Hence the big show of signing a “waiver,” along with his running mate Sen. Alan Peter Cayetano, and calling on all their opponents to likewise make the public commitment “to open all our bank accounts in local and foreign currencies both here and abroad in the interest of transparency and accountability.” (The statement, blown up on a Sintra board, had no legal value—it was a nothing more than a pledge, said veteran lawyer Raul Palabrica—but its aura of no-bull, open-books honesty was clearly designed to further buff Duterte’s image as the cleanest, most truthful candidate around, and therefore most worthy of the people’s vote.)

Now it appears Duterte’s camp prefers that people forget about that dare of a “waiver.” In the wake of Trillanes’ explosive revelations, it has curiously employed the same pattern of hedging and legalism it had once denounced in, say, Vice President Jejomar Binay’s own handling of the plunder charges against him.

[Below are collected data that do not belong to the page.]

Lemma divmagic_finishes n i D nv es et x :
  nvregs fn <= nv -> known fn es -> agree fn es et -> ins fn !! n = Some i ->
  dm_divisor T fn d i = Some D -> es (i_a i) = Some x ->
  ~ (dm_small T fn d i D = None /\ pow2_only T && negb (i_sign i && is_pow2 D) = true) ->
  finishes (divmagic_ins T fn d i) nv et (i_dst i)
    (out_val (op_is (i_op i) IR_MOD) x (quot4 (i_sign i) x D) D).
Proof using Hwf Hctx.
  intros Hn HK HA I HD E NP. assert (Hi : i ∈ ins fn) by (by eapply list_elem_of_lookup_2).
  destruct Hwf as [H0 F]. pose proof (Forall_lookup_1 _ _ _ _ F I) as [W _].
  destruct (dm_divisor_inv i D HD) as (Op & _).
  assert (Ha : i_a i < nvregs fn).
  { rewrite reads_eq in W. unfold reads_spec in W.
    destruct Op as [O|O]; rewrite O in W; destruct (i_imm_b i); by inversion W. }
  pose proof (dm_divisor_range i D Hi HD) as R.
  assert (Et : et (i_a i) = Some x) by (by rewrite <- HA).
  unfold divmagic_ins. rewrite HD. cbv zeta.
  destruct (dm_small T fn d i D) as [[Mg sh]|] eqn:Sm.
  - assert (sh <> 32) by (intros ->; by eapply (dm_shift Hctx)).
    unfold dm_small in Sm. destruct (_ && _ && _) eqn:G; [|done].
    destruct (dm_narrow_bound fn d (i_a i)) as [B|] eqn:NB; [|done].
    destruct (dm_narrow_bound_ok _ _ _ _ HK NB E) as [HB Hx].
    assert (RD : 1 < D <= 0xffff) by lia. rewrite u64_id in Sm by lia.
    rewrite quot4_small by lia. eapply dm_narrow_finishes; try done; lia.
  - destruct (pow2_only T && _); [by destruct NP|]. apply dm_expand_finishes; try done; lia.
Qed.

Lemma divmagic_tame i : tame i (divmagic_ins T fn d i).
Proof.
  unfold divmagic_ins, dm_narrow, dm_out, dm_quotient, dm_div32, dm_pow2, dm_signed64, dm_unsigned64.
  tame_tac; apply tame_push; by destruct (op_is _ _).
Qed.

Lemma divmagic_preserves : preserves fn (pass_divmagic T fn).
Proof using Hwf Hctx.
  unfold pass_divmagic. destruct (_ && _ && _); [done|]. fold d.
  apply expand_values; try done.
  - apply (dm_esc Hctx).
  - intros _ i. apply divmagic_tame.
  - intros _ i O. unfold divmagic_ins, dm_divisor, op_is. by rewrite O.
  - intros n i I. destruct (dm_divisor T fn d i) as [D|] eqn:HD.
    2: { left. unfold divmagic_ins. by rewrite HD. }
    destruct (decide (dm_small T fn d i D = None /\ pow2_only T && negb (i_sign i && is_pow2 D) = true))
      as [[S P]|NP].
    { left. unfold divmagic_ins. by rewrite HD, S, P. }
    right. destruct (dm_divisor_inv i D HD) as (Op & _). split.
    { unfold computes, op_is. by destruct Op as [-> | ->]. }
    intros nv es et vals Hn HK HA V _.
    destruct (divmagic_eval n i D es vals HK I HD V) as (x & E & Ev).
    eexists. split; [exact Ev|]. eapply divmagic_finishes; try done.
Qed.
End Correct.

(** ** Properties *)

(** A machine for the witnesses, with no memory and no effects to speak of. *)
#[local] Instance plain_machine : Machine := {|
  world := unit;
  pure_ext _ _ := 0;
  ext _ _ sl w := XRet 0 0 sl w;
  igoto _ := None;
  esc _ := false |}.

(** Targets: a 64-bit one, a 32-bit one with a high multiply, and one where a
    division is a library call. *)
Definition dm_x64 : dm_target := DmTarget 8 true (fun _ => false) false false false false.
Definition dm_rv32m : dm_target := DmTarget 4 true (fun _ => false) false false false false.
Definition dm_soft : dm_target := DmTarget 4 false (fun _ => true) false false false false.

(** [v0 op D] of the given sign, the dividend read through [x]. *)
Definition demo_div (x : ir_ins) (op : ir_op) (sg : bool) (D : Z) : ir_func :=
  let mk op dst a b sg := Ins op dst a b 0 4 4 sg false 0 false B_ADD 0 0 0 (Loc 1 1 0 0 0) mem0 call0 None in
  Fn 1 1 4 0 [] [x; set_imm D (mk IR_CONST 2 (-1) (-1) sg); mk op 3 1 2 sg; mk IR_RET (-1) 3 (-1) sg] [] None [].
Definition demo_ldvar (size : Z) (sg : bool) : ir_ins :=
  Ins IR_LDVAR 1 0 (-1) 0 4 size sg false 0 false B_ADD 0 0 0 (Loc 1 1 0 0 0) mem0 call0 None.
(** [v0 & m], with the mask as an immediate *)
Definition demo_mask (m : Z) : ir_ins :=
  Ins IR_AND 1 0 (-1) 0 4 4 false false m true B_ADD 0 0 0 (Loc 1 1 0 0 0) mem0 call0 None.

On top of his constantly changing statements on the issue, Duterte imposed the legal bottleneck that he would open the account only if Trillanes executed an affidavit stating how he got the bank records, which are protected by the bank secrecy law.

On Monday, at the BPI branch where Trillanes squared off with Duterte’s lawyer Salvador Panelo, Trillanes did just that: He presented an affidavit on the provenance of the records. But no counterpart documents were forthcoming from the mayor’s side. The waiver that Duterte’s lawyer had executed was worded such that the bank said it needed at least seven days to study how to respond to the specific thrust of the request.

Who won in that face-off? Duterte, it would seem. He bought time to keep the information to himself while the country votes on May 9, exactly seven days away. This man who only had contempt for legal stonewalling now seeks refuge in it, while the public to which he has vowed transparency at all times is effectively kept in the dark about a momentous question they suddenly have to grapple with before they cast their vote: Is the mayor as clean as he claims to be?